DDOS - Tricks of the Trade
It is a bizarre technology environment we live in when this is a crime:
A 21-year-old Northern California man agreed to a two-year prison deal Tuesday after pleading guilty to charges of unleashing distributed-denial-of-service attacks against two web sites.
Gregory King, known as Silenz, Silenz420, sZ, GregK, and Gregk707, admitted in U.S. District Court in Sacramento that he controlled about 7,000 bots and used them to attack sites Killanet and Castlecops. [Wired]
But this isn’t….?
When MediaDefender rained down an attack of some 8,000 SYN packets a second on an open BitTorrent tracker that pointed the way to hundreds of thousands of copyrighted movies for the taking, it had no idea it was shuttering a legitimate San Francisco media company.
What does it matter whether they were shuttering a legitimate company or not? Their actions are illegal, period. If MediaDefender was concerned about the tracker pointing to copyrighted content, it is their responsibility to inform the authorities, not take matter into their own hands by engaging in ILLEGAL DDOS attacks.
It’s an open debate whether MediaDefender’s actions were lawful, even when it targets illicit torrent-tracking sites pointing the way to unauthorized, copyrighted material. The FBI is examining the Revision3 affair.
One bureau source told Threat Level that it was a “gray” area in federal computer security law.
Then there’s the area of corporate responsibility. Louderback said in an interview that Revision3 closed the hole in its tracker over the Memorial Day weekend and subsequently got slammed by MediaDefender. [Wired]
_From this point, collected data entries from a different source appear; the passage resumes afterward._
Lemma processBuffer_rejected junk st :
  List.Forall (fun t => parse t = None) junk ->
  StreamConverter.processBuffer ids (List.map (candidate parse) junk) st = st.
Proof.
  intros H. induction H as [|t junk Ht _ IH]; [reflexivity|].
  assert (Hc : candidate parse t = StreamConverter.Unparseable)
    by (unfold candidate; rewrite Ht; reflexivity).
  cbn [List.map]. unfold StreamConverter.processBuffer in *. cbn [fold_left].
  rewrite Hc. exact IH.
Qed.

Lemma processBuffer_app a b st :
  StreamConverter.processBuffer ids (a ++ b) st
  = StreamConverter.processBuffer ids b (StreamConverter.processBuffer ids a st).
Proof. unfold StreamConverter.processBuffer. apply fold_left_app. Qed.

(** One read: the payloads that the buffer now holds in full are handed
    on, and the buffer is cut after the last of them. *)
Lemma read_step pad pending b rest st :
  Forall (fun c => c = LF) pad ->
  Forall (fun p => isPayload p = true) pending ->
  Forall (RejectsPrefixes parse) pending ->
  b ++ rest = pad ++ frame pending ->
  exists done pending' pad',
    pending = done ++ pending'
    /\ Forall (fun c => c = LF) pad'
    /\ Short pad' pending' (kept b)
    /\ kept b ++ rest = pad' ++ frame pending'
    /\ StreamConverter.processBuffer ids (List.map (candidate parse) (processBuffer b)) st
       = StreamConverter.processBuffer ids (List.map (candidate parse) done) st.
Proof.
  intros Hpad Hpay Hrej H.
  destruct (received_split pending pad b rest H)
    as (done & pending' & tail & Hpend & Hb & Hshort & Htail).
  rewrite Hpend in Hpay, Hrej.
  apply Forall_app in Hpay as [Hdone Hpay]. apply Forall_app in Hrej as [_ Hrej].
  pose proof (padAfter_LF pad done Hpad) as Hpad'.
  exists done, pending', (padAfter pad done).
  rewrite Hb, (kept_received pad done pending' tail) by assumption.
  split; [exact Hpend|]. split; [exact Hpad'|]. split; [exact Hshort|].
  split; [exact Htail|].
  unfold processBuffer. fold (handedLines (received pad done ++ tail)).
  rewrite (handedLines_received done pad pending' tail) by assumption.
  rewrite processBuffer_payloads by exact Hdone.
  rewrite List.map_app, processBuffer_app. apply processBuffer_rejected.
  eapply short_rejected; eassumption.
Qed.

(** The reads of a body, whatever way it is cut: each payload is handed
    on once, in order, and nothing is left at the end. *)
Lemma readAll_frames values : forall pad pending b st,
  Forall (fun c => c = LF) pad ->
  Forall (fun p => isPayload p = true) pending ->
  Forall (RejectsPrefixes parse) pending ->
  Short pad pending b ->
  b ++ List.concat values = pad ++ frame pending ->
  fold_left (fun st decoded => StreamConverter.processBuffer ids decoded st)
            (fst (readAll parse b values)) st
  = StreamConverter.processBuffer ids (List.map (candidate parse) pending) st
  /\ leftover parse (snd (readAll parse b values)) = None.
Proof.
  induction values as [|value values IH]; intros pad pending b st Hpad Hpay Hrej Hshort H.
  - cbn [List.concat] in H. rewrite app_nil_r in H.
    destruct (short_whole pad pending b Hshort H) as [-> ->].
    cbn [readAll fst snd fold_left List.map]. split; [reflexivity|].
    unfold leftover. rewrite trim_blank by exact Hpad. reflexivity.
  - cbn [List.concat] in H. rewrite app_assoc in H.
    destruct (read_step pad pending (b ++ value) (List.concat values) st Hpad Hpay Hrej H)
      as (done & pending' & pad' & Hpend & Hpad' & Hshort' & Hkept & Hrun).
    rewrite Hpend in Hpay, Hrej.
    apply Forall_app in Hpay as [_ Hpay]. apply Forall_app in Hrej as [_ Hrej].
    cbn [readAll]. fold (kept (b ++ value)).
    specialize (IH pad' pending' (kept (b ++ value))
                   (StreamConverter.processBuffer ids (List.map (candidate parse) done) st)
                   Hpad' Hpay Hrej Hshort' Hkept).
    destruct (readAll parse (kept (b ++ value)) values) as [more final].
    cbn [fst snd fold_left] in *. destruct IH as [IHrun IHleft].
    split; [| exact IHleft].
    rewrite Hrun, IHrun, Hpend, List.map_app, processBuffer_app. reflexivity.
Qed.

Lemma pull_reads reads : forall st,
  StreamConverter.pull ids (List.map StreamConverter.ReadData reads) None st
  = StreamConverter.pull ids [] None
      (fold_left (fun st decoded => StreamConverter.processBuffer ids decoded st) reads st).
Proof.
  induction reads as [|decoded reads IH]; intros st; [reflexivity|].
  cbn [List.map StreamConverter.pull fold_left]. apply IH.
Qed.

End Chunking.

Section ChunkingExtras.
Import Text StreamBuffer BufferSpec.

Lemma unbalanced_shape p :
  isUnbalanced p = true ->
  exists body,
    p = OPEN_BRACE :: body /\ trimEnd body = body
    /\ staysOpen 0 p = true /\ oneLine p = true.
Proof.
  unfold isUnbalanced. intros H.
  apply andb_true_iff in H as [H Hline]. apply andb_true_iff in H as [Hlast Hopen].
  apply bool_decide_eq_true in Hlast. apply last_Some in Hlast as [front Hfront].
  destruct (opens_with_brace 0 p eq_refl Hopen) as [body Hbody].
  { rewrite Hfront. intros E. apply app_eq_nil in E as [_ E]. discriminate. }
  exists body. split; [exact Hbody|]. split; [| split; assumption].
  assert (Ht : trimEnd p = p) by (rewrite Hfront; apply trimEnd_snoc_keeps; reflexivity).
  rewrite Hbody, trimEnd_cons_keeps in Ht by reflexivity. injection Ht as Ht. exact Ht.
Qed.

(** However the upstream body is cut into reads, the stream sent is the
    one of a single read that holds every payload once, in order. The
    body is a sequence of [data:] events whose payloads are single lines
    that are one object for the brace count of [findLastCompleteJson],
    and [JSON.parse] rejects the pieces of an event that a cut can leave:
    the prefixes of [data:] and the proper prefixes of a payload. *)
Theorem convertStream_any_chunking
    (parse : Str -> option StreamConverter.Chunk) (ids : nat -> string)
    (svc : ThoughtSignature.Service) (payloads values : list Str) :
  Forall (fun p => isPayload p = true) payloads ->
  (forall q r, units "data:" = q ++ r -> parse q = None) ->
  Forall (RejectsPrefixes parse) payloads ->
  List.concat values = frame payloads ->
  StreamBuffer.convertStream parse ids svc values
  = StreamConverter.convertStream ids svc
      [StreamConverter.ReadData (List.map (candidate parse) payloads)] None.
Proof.
  intros Hpay Hmarker Hrej Hbody.
  destruct (readAll_frames parse ids Hmarker values [] payloads []
              (StreamConverter.initial svc)) as [Hrun Hleft]; auto.
  { left. exists []. reflexivity. }
  unfold StreamBuffer.convertStream.
  destruct (readAll parse [] values) as [reads final]. cbn [fst snd] in Hrun, Hleft.
  rewrite Hleft. unfold StreamConverter.convertStream.
  rewrite pull_reads, Hrun. reflexivity.
Qed.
There is no “gray area” here. If DDOS is illegal, it is illegal for everyone equally. The FBI needs to do the right thing here and take these guys to court and shut down their illegal hacker venture that is wasting Internet bandwidth and engaging in attacks against the innocent. If they believe someone is a guilty party, they are not entitled to shut them down, they are entitled to address it within the existing legal system. They are not above the law.